→ WHAT IS EXPECTED
Please print only the top portion of the entries below, ending with the line that contains "(** ** Steps on headers *)", exactly as written.

*** SUPPLIED RECORDS ***

(* ===== verification/HeapAlloc.v ===== *)
(** * Allocating from the heap, releasing and resizing *)
From stdpp Require Import base tactics list numbers option gmap fin_maps.
From Stdlib Require Import ZArith Lia.
From S2P Require Import Prelude Heap HeapSpec.
#[local] Open Scope Z_scope.

(** ** Steps on headers *)

Lemma keeps_trans B s1 s2 s3 : keeps B s1 s2 -> keeps B s2 s3 -> keeps B s1 s3.
Proof. intros H1 H2 a b E Hl x Hx. by rewrite (H2 a b), (H1 a b). Qed.

Lemma keeps_relinked B s s' : relinked s s' -> keeps B s s'.
Proof. intros [H _] a b _ _ x _. by rewrite H. Qed.

Lemma init_core n p f s a : core <$> (headers (_heap_block_header_init n p f s a) !! a) = Some (Z.lor n f, sizeof_header).
Proof. cbn. by rewrite lookup_insert_eq. Qed.

Lemma init_other n p f s a c : c <> a -> headers (_heap_block_header_init n p f s a) !! c = headers s !! c.
Proof. intros H. cbn. by rewrite lookup_insert_ne. Qed.

Lemma init_keeps B n p f s a : (forall c b, B !! c = Some b -> live (bkind b) -> apart a 32 (c + 32) (bsize b - 32)) -> keeps B s (_heap_block_header_init n p f s a).
Proof. intros H c b E Hl x Hx. cbn [_heap_block_header_init memory]. apply mem_write_out. rewrite length_replicate. destruct (H c b E Hl); lia. Qed.

(** A header at the front of a block, or inside of a block that is not live, is outside of all contents. *)
Lemma front_apart H B a b c d : shape H B -> B !! a = Some b -> B !! c = Some d -> apart a 32 (c + 32) (bsize d - 32).
Proof.
  intros Hs E Ed. unfold apart. destruct (decide (a = c)) as [-> | Hne]; [lia|]. destruct (sh_disj _ _ Hs a b c d E Ed Hne); destruct (sh_addr _ _ Hs a b E) as (_ & _ & _ & ?); lia.
Qed.

Lemma inside_apart H B a b c d q : shape H B -> B !! a = Some b -> ~ live (bkind b) -> a <= q -> q + 32 <= a + bsize b -> B !! c = Some d -> live (bkind d) -> apart q 32 (c + 32) (bsize d - 32).
Proof. intros Hs E Hn H1 H2 Ed Hl. unfold apart. destruct (sh_disj _ _ Hs a b c d E Ed); [intros ->; simplify_eq; done | lia | lia]. Qed.

Lemma unused_apart H B a n c d q : shape H B -> unused B a n -> a <= q -> q + 32 <= a + n -> B !! c = Some d -> apart q 32 (c + 32) (bsize d - 32).
Proof. intros Hs Hu H1 H2 Ed. unfold apart. destruct (Hu c d Ed); lia. Qed.

(** ** The lists and the blocks *)

Lemma in_list s B F x i a : inv s B F x -> 0 <= i < 12 -> a ∈ F i <-> a <> x /\ exists b, B !! a = Some b /\ bkind b = Free /\ idx (bsize b) = i.
Proof. intros Hi. apply (iv_linked _ _ _ _ Hi). Qed.

Lemma free_in s B F x i a : inv s B F x -> 0 <= i < 12 -> a ∈ F i -> exists b, B !! a = Some b /\ bkind b = Free /\ idx (bsize b) = i.
Proof. intros Hi H0 Ha. by apply (iv_linked _ _ _ _ Hi) in Ha as [_ ?]. Qed.

Lemma free_idx s B F x a b : inv s B F x -> B !! a = Some b -> bkind b = Free -> 0 <= idx (bsize b) < 12.
Proof. intros Hi E Hk. apply index_ok. eapply inner_bound; [apply Hi | exact E | by rewrite Hk]. Qed.

Lemma insert_inv s B F a b : inv s B F a -> B !! a = Some b -> bkind b = Free -> exists s' F', _insert_block s a = Some s' /\ inv s' B F' 0 /\ relinked s s' /\ a ∈ F' (idx (bsize b)) /\ (forall i c, c ∈ F i -> c ∈ F' i).
Proof.
  intros Hi E Hk. destruct (block_header _ _ _ _ _ _ Hi E) as (h & Eh & Hsz & _). destruct (sh_addr _ _ (iv_shape _ _ _ _ Hi) a b E) as (Ha0 & _ & Hz & _). pose proof (free_idx _ _ _ _ _ _ Hi E Hk) as Hix.
  destruct (insert_block_ok s F a h (bsize b) (bkind b) (iv_lists _ _ _ _ Hi) Eh ltac:(lia) Hsz Hz) as (s' & Es & Hl & Hr); [eapply inner_bound; [apply Hi | exact E | by rewrite Hk] | intros j Hj Hin; apply (iv_linked _ _ _ _ Hi) in Hin as [? _]; done |].
  exists s', (upd F (idx (bsize b)) (a :: F (idx (bsize b)))). split; [done|]. split; [split; [| done |] | split; [done|]; split; [rewrite upd_here; left|]].
  - eapply shape_frame; [apply Hi|]. intros c _. apply Hr.
  - intros i c H0. destruct (decide (i = idx (bsize b))) as [-> | Hne].
    + rewrite upd_here, elem_of_cons, (in_list s B F a) by done. split.
      * intros [-> | [_ (d & Ed & Hd)]]; [split; [lia | by exists b]|]. split; [| by exists d]. destruct (sh_addr _ _ (iv_shape _ _ _ _ Hi) c d Ed). lia.
      * intros [_ Hd]. destruct (decide (c = a)); [by left | by right].
    + rewrite upd_other by done. rewrite (in_list s B F a) by done. split.
      * intros [_ (d & Ed & Hd)]. split; [| by exists d]. destruct (sh_addr _ _ (iv_shape _ _ _ _ Hi) c d Ed). lia.
      * intros [_ (d & Ed & Hd & Hj)]. split; [intros ->; simplify_eq; done | by exists d].
  - intros i c Hc. destruct (decide (i = idx (bsize b))) as [-> | Hne]; [rewrite upd_here; by right | by rewrite upd_other].
Qed.

Lemma remove_inv s B F x a b : inv s B F x -> B !! a = Some b -> bkind b = Free -> a <> x ->
  exists s' F', _remove_block s a = Some s' /\ lists s' F' /\ relinked s s' /\ forall i c, 0 <= i < 12 -> c ∈ F' i <-> c ∈ F i /\ c <> a.
Proof.
  intros Hi E Hk Hx. destruct (block_header _ _ _ _ _ _ Hi E) as (h & Eh & Hsz & _). destruct (sh_addr _ _ (iv_shape _ _ _ _ Hi) a b E) as (Ha0 & _ & Hz & _). pose proof (free_idx _ _ _ _ _ _ Hi E Hk) as Hix.
  assert (Hin : a ∈ F (idx (bsize b))) by (apply (iv_linked _ _ _ _ Hi); [done | split; [done | by exists b]]). apply list_elem_of_split in Hin as (l1 & l2 & EF).
  destruct (remove_block_ok s F a h (bsize b) (bkind b) l1 l2 (iv_lists _ _ _ _ Hi) Eh Hsz Hz) as (s' & Es & Hl & Hr); [eapply inner_bound; [apply Hi | exact E | by rewrite Hk] | done |].
  exists s', (upd F (idx (bsize b)) (l1 ++ l2)). split; [done|]. split; [done|]. split; [done|]. intros i c H0. destruct (decide (i = idx (bsize b))) as [-> | Hne].
  - rewrite upd_here, EF, !elem_of_app, elem_of_cons. pose proof (ls_nodup _ _ (iv_lists _ _ _ _ Hi) _ Hix) as Hn. rewrite EF in Hn. apply NoDup_app in Hn as (_ & Hd & Hn). apply NoDup_cons in Hn as [Hn _]. split.
    + intros [Hc | Hc]; (split; [tauto|]); intros ->; [apply (Hd a Hc); left | done].
    + tauto.
  - rewrite upd_other by done. split; [| tauto]. intros Hc. split; [done|]. intros ->. apply Hne. apply (ls_unique _ _ (iv_lists _ _ _ _ Hi) i (idx (bsize b)) a); [done | done | done | rewrite EF; apply elem_of_app; right; left].
Qed.

(** The lists after a header was stored that is in none of them. *)
Lemma init_lists n p f s a F : lists s F -> (forall i, 0 <= i < 12 -> a ∉ F i) -> lists (_heap_block_header_init n p f s a) F.
Proof. intros Hl Hn. eapply lists_frame; [exact Hl | done | done |]. intros i m Hi Hm. rewrite init_other; [done | intros ->; by apply (Hn i)]. Qed.

(** The live blocks but [p] are the same. *)
Definition same_live (B B' : gmap Z blk) (p : Z) : Prop := forall c b, c <> p -> live (bkind b) -> B' !! c = Some b <-> B !! c = Some b.

(** ** Growing *)

Lemma grow_heap_ok s B F a : inv s B F 0 -> mapped B a SYS_HEAP_GROW_SIZE ->
  exists s' F', _grow_heap s a = Some s' /\ inv s' (arena_blocks a B) F' 0 /\ keeps B s s' /\ a + 32 ∈ F' 11.
Proof.
  intros Hi Hm. pose proof Hm as (A1 & A2 & A3 & Hu). unfold SYS_HEAP_GROW_SIZE in Hu, A3. pose proof (unused_none _ _ _ _ (iv_shape _ _ _ _ Hi) Hu ltac:(lia)) as Hno. unfold _grow_heap, SYS_HEAP_GROW_SIZE, sizeof_header, SYS_HEAP_BLOCK_HEADER_FLAG_USED. replace (a + 262144 - 32) with (a + 262112) by lia. change (262144 - 2 * 32) with 262080.
  set (s1 := _heap_block_header_init 32 0 1 s a). set (s2 := _heap_block_header_init 262080 32 0 s1 (a + 32)). set (s3 := _heap_block_header_init 32 262080 1 s2 (a + 262112)).
  assert (Hnot : forall q i, a <= q < a + 262144 -> 0 <= i < 12 -> q ∉ F i) by (intros q i Hq H0 Hin; destruct (free_in _ _ _ _ _ _ Hi H0 Hin) as (b & Eb & _); rewrite Hno in Eb by lia; done).
  assert (Hsh : shape (headers s3) (arena_blocks a B)).
  { apply (shape_arena (headers s)); [apply Hi | exact Hm | | | |].
    - unfold s3. rewrite init_other by lia. unfold s2. rewrite init_other by lia. apply init_core.
    - unfold s3. rewrite init_other by lia. apply init_core.
    - apply init_core.
    - intros c H1 H2 H3. unfold s3. rewrite init_other by lia. unfold s2. rewrite init_other by lia. unfold s1. by rewrite init_other by lia. }
  assert (Hi3 : inv s3 (arena_blocks a B) F (a + 32)).
  { split; [done | repeat (apply init_lists; [| intros i H0; apply Hnot; lia]); apply Hi |]. intros i c H0. rewrite (in_list s B F 0) by done. split.
    - intros [_ (b & Eb & Hb)]. assert (Hc : ~ a <= c < a + 262144) by (intros Hc; by rewrite Hno in Eb). split; [lia|]. exists b. split; [| done]. unfold arena_blocks. by rewrite !lookup_insert_ne by lia.
    - intros [Hc (b & Eb & Hb & Hj)]. assert (EB : B !! c = Some b).
      { unfold arena_blocks in Eb. apply lookup_insert_Some in Eb as [[<- <-] | [_ Eb]]; [done|]. apply lookup_insert_Some in Eb as [[<- _] | [_ Eb]]; [done|]. apply lookup_insert_Some in Eb as [[<- <-] | [_ Eb]]; [done | done]. }
      split; [| by exists b]. destruct (sh_addr _ _ (iv_shape _ _ _ _ Hi) c b EB). lia. }
  assert (Ea : arena_blocks a B !! (a + 32) = Some (Blk 262080 Free a)) by (unfold arena_blocks; rewrite lookup_insert_ne by lia; by rewrite lookup_insert_eq).
  destruct (insert_inv s3 _ F (a + 32) _ Hi3 Ea eq_refl) as (s' & F' & Es & Hi' & Hr & Hin & _). exists s', F'. split; [done|]. split; [done|]. split; [| done].
  assert (Hk : forall q n p f t, a <= q -> q + 32 <= a + 262144 -> keeps B t (_heap_block_header_init n p f t q)) by (intros q n p f t H1 H2; apply init_keeps; intros c d Ed _; eapply unused_apart; [apply Hi | exact Hu | lia | lia | done]).
  apply (keeps_trans B s s1); [apply Hk; lia|]. apply (keeps_trans B s1 s2); [apply Hk; lia|]. apply (keeps_trans B s2 s3); [apply Hk; lia | by apply keeps_relinked].
Qed.

Lemma grow_live a B : (forall x, a <= x < a + 262144 -> B !! x = None) -> forall p, same_live B (arena_blocks a B) p.
Proof.
  intros Hno p c b _ Hl. unfold arena_blocks. split.
  - intros [[<- <-] | [_ E]]%lookup_insert_Some; [by destruct Hl|]. apply lookup_insert_Some in E as [[<- <-] | [_ E]]; [by destruct Hl|]. apply lookup_insert_Some in E as [[<- <-] | [_ E]]; [by destruct Hl | done].
  - intros E. assert (Hc : ~ a <= c < a + 262144) by (intros Hc; by rewrite Hno in E). by rewrite !lookup_insert_ne by lia.
Qed.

***

→ ANSWER TO THE PROBLEM
(* ===== verification/HeapAlloc.v ===== *)
(** * Allocating from the heap, releasing and resizing *)
From stdpp Require Import base tactics list numbers option gmap fin_maps.
From Stdlib Require Import ZArith Lia.
From S2P Require Import Prelude Heap HeapSpec.
#[local] Open Scope Z_scope.

(** ** Steps on headers *)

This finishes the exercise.